Extracted data entries:
○ ○ ○
(* ===== verification/UbikLog.v ===== *)
(** Ubik, the disk: the physical files with their headers (src/ubik/phys.c),
    the log records (the [udisk_Log*] routines of src/ubik/disk.c) and the
    replay of the log at start-up ([ReplayLog] and [InitializeDB] of
    src/ubik/recovery.c). *)
From S2P Require Import Prelude UbikVote.

Definition HDRSIZE : Z := 64.
Definition UBIK_MAGIC : Z := 3491141.     (* 0x354545 *)
Definition LOGFILE : Z := -1.

Definition LOGNEW : Z := 100.
Definition LOGEND : Z := 101.
Definition LOGABORT : Z := 102.
Definition LOGDATA : Z := 103.
Definition LOGTRUNCATE : Z := 104.

Definition UIOERROR : Z := 100003.
Definition UBADLOG : Z := 100008.
Definition EIO : Z := 5.

(** ** Files

    Each file is its whole contents, the header included. The Unix calls are
    taken to succeed except where their arguments make them fail. *)
Abbreviation disk := (gmap Z (list Z)).

Definition contents (d : disk) (f : Z) : list Z := default [] (d !! f).

Definition zeros (n : nat) : list Z := replicate n 0.

(** [write] at an offset, which may be past the end, and [ftruncate]. *)
Definition file_write (c : list Z) (off : nat) (b : list Z) : list Z :=
  take off (c ++ zeros (off - length c)) ++ b ++ drop (off + length b) c.
Definition file_truncate (c : list Z) (n : nat) : list Z :=
  take n (c ++ zeros (n - length c)).

Definition uphys_stat (d : disk) (f : Z) : Z :=
  Z.max 0 (Z.of_nat (length (contents d f)) - HDRSIZE).

(** [None] when [lseek] fails. A read returns what there is. *)
Definition uphys_read (d : disk) (f pos len : Z) : option (list Z) :=
  if pos + HDRSIZE <? 0 then None
  else Some (take (Z.to_nat len) (drop (Z.to_nat (pos + HDRSIZE)) (contents d f))).

Definition uphys_write (d : disk) (f pos : Z) (b : list Z) : option disk :=
  if pos + HDRSIZE <? 0 then None
  else Some (<[f := file_write (contents d f) (Z.to_nat (pos + HDRSIZE)) b]> d).

Definition uphys_truncate (d : disk) (f size : Z) : option disk :=
  if size + HDRSIZE <? 0 then None
  else Some (<[f := file_truncate (contents d f) (Z.to_nat (size + HDRSIZE))]> d).

(** The header: magic, a pad the code leaves unset (0 here), the header size
    and the version, all in network order. *)
Definition ubik_hdr (v : ubik_version) : list Z :=
  be_bytes UBIK_MAGIC ++ [0; 0] ++ [HDRSIZE / 256; HDRSIZE mod 256]
  ++ be_bytes (epoch v) ++ be_bytes (counter v).

Definition uphys_setlabel (d : disk) (f : Z) (v : ubik_version) : disk :=
  <[f := file_write (contents d f) 0 (ubik_hdr v)]> d.

Definition uphys_getlabel (d : disk) (f : Z) : Z + ubik_version :=
  let h := take 16 (contents d f) in
  if Nat.eqb (length h) 16 then
    inr (Version (s32 (be_val (take 4 (drop 8 h)))) (s32 (be_val (drop 12 h))))
  else inl EIO.

(** ** Writing the log

    Every record goes to the end of the log, in network order. *)
Definition log_append (d : disk) (b : list Z) : Z * disk :=
  match uphys_write d LOGFILE (uphys_stat d LOGFILE) b with
  | Some d' => (0, d')
  | None => (UIOERROR, d)
  end.

Definition udisk_LogOpcode (little : bool) (d : disk) (aopcode : Z) : Z * disk :=
  log_append d (host_mem little (htonl little aopcode)).

Definition udisk_LogEnd (little : bool) (d : disk) (v : ubik_version) : Z * disk :=
  log_append d (host_mem little (htonl little LOGEND)
    ++ host_mem little (htonl little (epoch v))
    ++ host_mem little (htonl little (counter v))).
Lemma commit_crash_redone_witness : exists d',
  ReplayLog false DiskDemo.dc 10 = Some (0, d') /\ log_bytes d' = []
  /\ uphys_getlabel d' 0 = inr (Version 3 9)
  /\ forall f p, 0 <= f -> 0 <= p -> view d' f p = apply_writes (view (dsk DiskDemo.s0)) DiskDemo.ws f p.
Proof.
  apply (commit_crash_redone 3 1 true 4 DiskDemo.s0 DiskDemo.t1 DiskDemo.s1 DiskDemo.ws
           DiskDemo.t2 DiskDemo.s2 DiskDemo.dc 10); [lia | apply demo_idle | vm_compute; reflexivity
    | apply demo_ws_ok | vm_compute; reflexivity | vm_compute; repeat split; discriminate
    | | vm_compute; discriminate | vm_compute; lia].
  apply (flush_prefix_crash false true 4 _ _ _ _ 1 demo_in_trans).
Defined.

Lemma udisk_end_restores_witness :
  let os := [OWrite (0, 1, [7; 8]); OTruncate 0 0; ORead 0 0 5; OWrite (0, 0, zeros 40)] in
  let ts := fold_left (do_op true) os (DiskDemo.t1, (udisk_begin true 3 UBIK_WRITETRANS 1 DiskDemo.s0).2) in
  exists s3 g, udisk_end true ts.1 ts.2 = Some (0, s3, g) /\ idle s3
    /\ same_files (dsk s3) (dsk DiskDemo.s0).
Proof.
  apply (udisk_end_restores true 3 1 DiskDemo.s0 DiskDemo.t1
           (udisk_begin true 3 UBIK_WRITETRANS 1 DiskDemo.s0).2
           [OWrite (0, 1, [7; 8]); OTruncate 0 0; ORead 0 0 5; OWrite (0, 0, zeros 40)]);
    [lia | apply demo_idle | vm_compute; reflexivity |].
  repeat apply Forall_cons_2; [| | | | apply Forall_nil_2]; unfold op_ok, wr_ok, rec_ok, INT_MAX; cbn; lia.
Defined.

Lemma udisk_read_own_writes_witness : exists s3,
  udisk_read DiskDemo.t2 0 0 4 DiskDemo.s2
  = (0, bytes (apply_writes (view (dsk DiskDemo.s0)) DiskDemo.ws) 0 0 4, s3).
Proof.
  apply (udisk_read_own_writes false 3 1 DiskDemo.s0 DiskDemo.t1 DiskDemo.s1 DiskDemo.ws
           DiskDemo.t2 DiskDemo.s2 0 0 4); [lia | apply demo_idle | vm_compute; reflexivity
    | apply demo_ws_ok | vm_compute; reflexivity | | lia | lia | vm_compute; discriminate].
  unfold has_clean. vm_compute. right. right. left.
Defined.
Lemma size_pages d n R : alloc_ok d n R -> Z.of_nat (size (dpages d)) = n.
Proof.
  intros H. pose proof (a_n _ _ _ H).
  assert (E : dpages d ≡ list_to_set (seqZ 0 n)).
  { intros p. rewrite elem_of_list_to_set, elem_of_seqZ, (a_pages _ _ _ H). lia. }
  rewrite E, size_list_to_set by apply NoDup_seqZ. rewrite length_seqZ. lia.
Qed.

Lemma heads_nodup n R : Forall (placed n) R -> NoDup (blobs R) -> NoDup (map fst R).
Proof.
  induction R as [| r R IH]; intros HP HN; [constructor |]. apply Forall_cons in HP as [Hr HP].
  rewrite blobs_cons in HN. apply NoDup_app in HN as (_ & Hd & HN). cbn [map]. constructor; [| auto].
  intros (r' & E & Hr')%list_elem_of_fmap. apply (Hd r.1).
  - apply elem_of_seqZ. destruct Hr as (_ & ? & _). lia.
  - apply elem_of_blobs. exists r'. split; [done |]. rewrite Forall_forall in HP.
    destruct (HP r' Hr') as (_ & ? & _). lia.
Qed.

Lemma nodup_sub {A} (l k : list A) : NoDup k -> l ⊆+ k -> NoDup l.
Proof.
  intros Hk (k' & E)%submseteq_Permutation. rewrite E in Hk. by apply NoDup_app in Hk as (? & _).
Qed.

Lemma chain_length d n R l : alloc_ok d n R -> map run l ⊆+ R -> (length l <= chain_fuel d)%nat.
Proof.
  intros H Hs. unfold chain_fuel. rewrite (size_pages d n R H). unfold EPP.
  assert (Hsub : map fst (map run l) ⊆+ seqZ 0 (64 * n)).
  { apply NoDup_submseteq.
    - apply (nodup_sub _ (map fst R)); [| by apply (fmap_submseteq fst)].
      by apply (heads_nodup n); apply H.
    - intros b (r & -> & Hr)%list_elem_of_fmap. apply elem_of_seqZ.
      assert (HrR : r ∈ R) by by apply (elem_of_submseteq (map run l) R).
      pose proof (a_place _ _ _ H) as HP. rewrite Forall_forall in HP.
      pose proof (placed_head n r (HP r HrR)). lia. }
  apply submseteq_length in Hsub. rewrite !length_map, length_seqZ in Hsub. lia.
Qed.

(** *** The entries of a directory *)

Definition others (h : nat) (C : list (list ent)) : list (list ent) := take h C ++ drop (S h) C.

Lemma concat_split C h l : C !! h = Some l -> concat C ≡ₚ l ++ concat (others h C).
Proof.
  intros H. rewrite <- (take_drop_middle C h l H) at 1. unfold others.
  rewrite !concat_app. cbn [concat]. rewrite !app_assoc. f_equiv. apply Permutation_app_comm.
Qed.

Lemma concat_insert C h l l' : C !! h = Some l -> concat (<[h := l']> C) ≡ₚ l' ++ concat (others h C).
Proof.
  intros H. pose proof (lookup_lt_Some _ _ _ H). rewrite (concat_split _ h l').
  - unfold others. rewrite take_insert_ge by lia. by rewrite drop_insert_lt by lia.
  - by apply list_lookup_insert_eq.
Qed.

Lemma elem_concat (C : list (list ent)) (e : ent) : e ∈ concat C <-> exists h l, C !! h = Some l /\ e ∈ l.
Proof.
  rewrite (list_elem_of_In (concat C) e), in_concat. split.
  - intros (l & Hl & He). apply list_elem_of_In, list_elem_of_lookup_1 in Hl as [h Hh].
    exists h, l. by rewrite (list_elem_of_In l e).
  - intros (h & l & Hh & He). exists l. split; apply list_elem_of_In; [| done].
    by eapply list_elem_of_lookup_2.
Qed.

Section reading.
Context (d : dir) (n : Z) (C : list (list ent)) (Hd : dir_ok d n C).

Lemma entry_run e : e ∈ concat C -> placed n (run e).
Proof. intros He. apply (ent_placed d n _ e (proj1 Hd)). by apply list_elem_of_fmap_2. Qed.

Lemma chain_fine h l : C !! h = Some l -> Forall (ent_fine d n) l.
Proof.
  intros Hl. apply Forall_forall. intros e He. destruct (c_ents _ _ (proj2 Hd) h l e Hl He) as (H1 & H2 & _).
  split; [done |]. split; [done |].
  pose proof (placed_head n (run e) (entry_run e ltac:(apply elem_concat; eauto))). done.
Qed.

Lemma chain_run h l : C !! h = Some l -> map run l ⊆+ map run (concat C).
Proof. intros Hl. apply (fmap_submseteq run). rewrite (concat_split C h l Hl). by apply submseteq_inserts_r. Qed.

Lemma bucket name : exists l, C !! Z.to_nat (DirHash name) = Some l.
Proof.
  pose proof (DirHash_range name). apply lookup_lt_is_Some_2. rewrite (c_len _ _ (proj2 Hd)). lia.
Qed.

Lemma FindItem_spec name : name_ok name ->
  match FindItem d name with
  | Some (tp, lp) => exists l1 x l2, C !! Z.to_nat (DirHash name) = Some (l1 ++ x :: l2)
      /\ en x = name /\ tp = ent_addr x /\ lp = ptr (hashTable (DirHash name)) l1
  | None => forall x, x ∈ concat C -> en x <> name
  end.
Proof.
  intros Hn. unfold FindItem, DRead. pose proof (a_n _ _ _ (proj1 Hd)).
  rewrite decide_True by (apply (a_pages _ _ _ (proj1 Hd)); lia).
  destruct (bucket name) as [l Hl]. pose proof (DirHash_range name) as Hr.
  pose proof (c_linked _ _ (proj2 Hd) _ _ Hl) as Hlk. rewrite Z2Nat.id in Hlk by lia.
  assert (Hnone : name ∉ map en l -> forall x, x ∈ concat C -> en x <> name).
  { intros Hno x (h & l' & Hh & Hx)%elem_concat E. apply Hno.
    destruct (c_ents _ _ (proj2 Hd) h l' x Hh Hx) as (_ & _ & Eh). rewrite E in Eh.
    rewrite Eh, Nat2Z.id, Hh in Hl. injection Hl as <-. apply list_elem_of_fmap. by exists x. }
  destruct l as [| e l]; cbn [linked] in Hlk.
  - rewrite Hlk, Z.eqb_refl. apply Hnone. apply not_elem_of_nil.
  - destruct Hlk as [He Hlk]. pose proof (chain_fine _ _ Hl) as Hf.
    pose proof Hf as Hf'. apply Forall_cons in Hf' as [(_ & _ & Hb) _].
    rewrite He. destruct (Z.eqb_spec (eb e) 0); [lia |].
    rewrite (GetBlob_spec d n _ (eb e) (proj1 Hd)) by lia. change (32 * eb e) with (ent_addr e).
    pose proof (chain_length d n _ (e :: l) (proj1 Hd) (chain_run _ _ Hl)) as Hlen. simpl in Hlen.
    pose proof (find_loop_spec d n _ name (proj1 Hd) Hn l e (hashTable (DirHash name)) (chain_fuel d)
                  (conj He Hlk) Hf ltac:(lia)) as HF.
    destruct (find_loop d name _ _ _) as [[tp lp] |].
    + destruct HF as (l1 & x & l2 & E & HF). exists l1, x, l2. by rewrite <- E.
    + by apply Hnone.
Qed.
End reading.

(** *** What the chains depend on *)

Definition ent_bytes (e : ent) (x : Z) : Prop := 32 * eb e <= x < 32 * (eb e + nblobs (en e)).
Definition table_bytes (x : Z) : Prop := 160 <= x < 416.

Lemma run_bytes n b nb x : placed n (b, nb) -> 32 * b <= x < 32 * (b + nb) -> ~ meta x /\ ~ table_bytes x.
Proof.
  intros (H0 & H1 & H2 & H3 & H4) Hx. cbn [fst snd] in *. pose proof (blob_split b H0) as Hs.
  unfold meta, table_bytes. pose proof (hdr_range (b / 64)).
  assert (E : x = 2048 * (b / 64) + (32 * (b mod 64) + (x - 32 * b))) by lia.
  assert (Em : x mod 2048 = 32 * (b mod 64) + (x - 32 * b)).
  { symmetry. apply (Z.mod_unique_pos x 2048 (b / 64)); lia. }
  unfold hdr, DHE in *. destruct (Z.eqb_spec (b / 64) 0); lia.
Qed.

Lemma table_not_meta x : table_bytes x -> ~ meta x.
Proof. unfold table_bytes, meta. intros H [? | [? ?]]; [lia |]. rewrite Z.mod_small in *; lia. Qed.

Lemma linked_frame d d' l : forall a, linked d a l -> rd16 d' a = rd16 d a ->
  (forall e, e ∈ l -> rd16 d' (e_next (ent_addr e)) = rd16 d (e_next (ent_addr e))) -> linked d' a l.
Proof.
  induction l as [| e l IH]; intros a H Ha He; cbn [linked] in *; [congruence |].
  destruct H as [H1 H2]. split; [congruence |]. apply IH; [done | apply He; left |].
  intros x Hx. apply He. by right.
Qed.

(** The fixed part of an entry, and its pointer. *)
Lemma ent_at_frame d d' e : name_ok (en e) ->
  (forall x, ent_addr e + 4 <= x < 32 * (eb e + nblobs (en e)) -> rd8 d' x = rd8 d x) ->
  ent_at d e -> ent_at d' e.
Proof.
  intros Hn H [H1 H2]. pose proof (nblobs_spec _ Hn). unfold ent_addr, e_name in *. split.
  - unfold str_at in *. rewrite (load_ext d d'); [done |]. intros x Hx. apply H. unfold e_name, ent_addr in *. lia.
  - unfold rd_fid, e_vnode, e_vunique in *. unfold ent_addr in *.
    rewrite (rd32_ext d d' (32 * eb e + 4)), (rd32_ext d d' (32 * eb e + 8)); [done | |];
      intros x Hx; apply H; lia.
Qed.

Lemma hashTable_bytes h x : (h < 128)%nat -> hashTable (Z.of_nat h) <= x < hashTable (Z.of_nat h) + 2 ->
  table_bytes x.
Proof. unfold hashTable, table_bytes. lia. Qed.

Lemma chains_frame d d' C : chains_ok d C ->
  (forall x, table_bytes x -> rd8 d' x = rd8 d x) ->
  (forall e x, e ∈ concat C -> ent_bytes e x -> rd8 d' x = rd8 d x) ->
  chains_ok d' C.
Proof.
  intros [H1 H2 H3 H4] Ht He.
  assert (Hin : forall h l e, C !! h = Some l -> e ∈ l -> e ∈ concat C) by (intros; apply elem_concat; eauto).
  split; try done.
  - intros h l Hl. apply (linked_frame d); [by apply H2 | |].
    + apply rd16_ext. intros x Hx. apply Ht. apply lookup_lt_Some in Hl.
      by apply (hashTable_bytes h); [lia |].
    + intros e Hel. apply rd16_ext. intros x Hx. apply (He e); [by eapply Hin |].
      destruct (H3 h l e Hl Hel) as (_ & Hn & _). pose proof (nblobs_spec _ Hn).
      unfold ent_bytes, e_next, ent_addr in *. lia.
  - intros h l e Hl Hel. destruct (H3 h l e Hl Hel) as (Ha & Hn & Hh). split; [| done].
    apply (ent_at_frame d); [done | | done]. intros x Hx. apply (He e); [by eapply Hin |].
    unfold ent_bytes, ent_addr in *. lia.
Qed.

Lemma dir_frame d d' n C R : alloc_ok d n R -> map run (concat C) ⊆+ R -> chains_ok d C ->
  same_but meta d d' -> chains_ok d' C.
Proof.
  intros HA Hs HC HS. apply (chains_frame d); [done | |].
  - intros x Hx. apply HS. by apply table_not_meta.
  - intros e x He Hx. apply HS.
    assert (Hp : placed n (run e)).
    { apply (ent_placed d n R e HA). apply (elem_of_submseteq (map run (concat C)) R); [| done].
      by apply list_elem_of_fmap_2. }
    by apply (run_bytes n (eb e) (nblobs (en e))).
Qed.

(** Where the pointer and the rest of an entry are. *)
Lemma next_bytes e x : name_ok (en e) ->
  e_next (ent_addr e) <= x < e_next (ent_addr e) + 2 -> ent_bytes e x.
Proof. intros Hn. pose proof (nblobs_spec _ Hn). unfold ent_bytes, e_next, ent_addr. lia. Qed.

Lemma body_bytes e x : ent_addr e + 4 <= x < 32 * (eb e + nblobs (en e)) -> ent_bytes e x.
Proof. unfold ent_bytes, ent_addr. lia. Qed.

Lemma others_elem h' k h (C : list (list ent)) (e : ent) :
  h' <> h -> C !! h' = Some k -> e ∈ k -> e ∈ concat (others h C).
Proof.
  intros Hne Hk He. unfold others. rewrite concat_app, elem_of_app.
  destruct (decide (h' < h)%nat); [left | right]; apply elem_concat.
  - exists h', k. by rewrite lookup_take_lt.
  - exists (h' - S h)%nat, k. rewrite lookup_drop. by replace (S h + (h' - S h))%nat with h' by lia.
Qed.

(** Runs that do not overlap. *)
Lemma runs_apart b nb R r x y : NoDup (blobs ((b, nb) :: R)) -> r ∈ R ->
  32 * b <= x < 32 * (b + nb) -> 32 * r.1 <= y < 32 * (r.1 + r.2) -> x <> y.
Proof.
  intros HN Hr Hx Hy ->. rewrite blobs_cons in HN. apply NoDup_app in HN as (_ & Hd & _).
  apply (Hd (y / 32)); cbn [fst snd].
  - apply elem_of_seqZ. zdiv.
  - apply elem_of_blobs. exists r. split; [done |]. zdiv.
Qed.

(** ** The abstract directory: a finite map from names to identifiers *)

Definition contents (C : list (list ent)) : gmap (list Z) fid :=
  list_to_map (map (fun e => (en e, ef e)) (concat C)).

Definition dir_rep (d : dir) (M : gmap (list Z) fid) : Prop :=
  exists n C, dir_ok d n C /\ contents C = M.

Lemma names_nodup d C : chains_ok d C -> NoDup (map en (concat C)).
Proof.
  intros [H1 H2 H3 H4].
  assert (G : forall k l, drop k C = l -> NoDup (map en (concat l))
            /\ forall e, e ∈ concat l -> Z.of_nat k <= DirHash (en e)).
  { intros k l. revert k. induction l as [| c l IH]; intros k E.
    - split; [constructor | intros e He; by apply not_elem_of_nil in He].
    - assert (Hc : C !! k = Some c) by (rewrite <- (Nat.add_0_r k), <- lookup_drop, E; done).
      destruct (IH (S k)) as [I1 I2]; [by rewrite <- Nat.add_1_r, <- drop_drop, E |].
      cbn [concat]. rewrite map_app. split.
      + apply NoDup_app. split; [by apply (H4 k) |]. split; [| done].
        intros x (e & -> & He)%list_elem_of_fmap (e' & Ee & He')%list_elem_of_fmap.
        destruct (H3 k c e Hc He) as (_ & _ & Hh). specialize (I2 e' He'). rewrite <- Ee in I2. lia.
      + intros e [He | He]%elem_of_app; [| specialize (I2 e He); lia].
        destruct (H3 k c e Hc He) as (_ & _ & Hh). lia. }
  apply (G 0%nat C). done.
Qed.

Lemma contents_keys C : map fst (map (fun e => (en e, ef e)) (concat C)) = map en (concat C).
Proof. by rewrite map_map. Qed.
○ ○ ○
Problem to solve —
Will you return exactly the lines above from the one with "intros x Hx; apply H; lia." down to the one with "assert (Hp : placed n (run e)).", counting both as part of the range?

Written response —
      intros x Hx; apply H; lia.
Qed.

Lemma hashTable_bytes h x : (h < 128)%nat -> hashTable (Z.of_nat h) <= x < hashTable (Z.of_nat h) + 2 ->
  table_bytes x.
Proof. unfold hashTable, table_bytes. lia. Qed.

Lemma chains_frame d d' C : chains_ok d C ->
  (forall x, table_bytes x -> rd8 d' x = rd8 d x) ->
  (forall e x, e ∈ concat C -> ent_bytes e x -> rd8 d' x = rd8 d x) ->
  chains_ok d' C.
Proof.
  intros [H1 H2 H3 H4] Ht He.
  assert (Hin : forall h l e, C !! h = Some l -> e ∈ l -> e ∈ concat C) by (intros; apply elem_concat; eauto).
  split; try done.
  - intros h l Hl. apply (linked_frame d); [by apply H2 | |].
    + apply rd16_ext. intros x Hx. apply Ht. apply lookup_lt_Some in Hl.
      by apply (hashTable_bytes h); [lia |].
    + intros e Hel. apply rd16_ext. intros x Hx. apply (He e); [by eapply Hin |].
      destruct (H3 h l e Hl Hel) as (_ & Hn & _). pose proof (nblobs_spec _ Hn).
      unfold ent_bytes, e_next, ent_addr in *. lia.
  - intros h l e Hl Hel. destruct (H3 h l e Hl Hel) as (Ha & Hn & Hh). split; [| done].
    apply (ent_at_frame d); [done | | done]. intros x Hx. apply (He e); [by eapply Hin |].
    unfold ent_bytes, ent_addr in *. lia.
Qed.

Lemma dir_frame d d' n C R : alloc_ok d n R -> map run (concat C) ⊆+ R -> chains_ok d C ->
  same_but meta d d' -> chains_ok d' C.
Proof.
  intros HA Hs HC HS. apply (chains_frame d); [done | |].
  - intros x Hx. apply HS. by apply table_not_meta.
  - intros e x He Hx. apply HS.
    assert (Hp : placed n (run e)).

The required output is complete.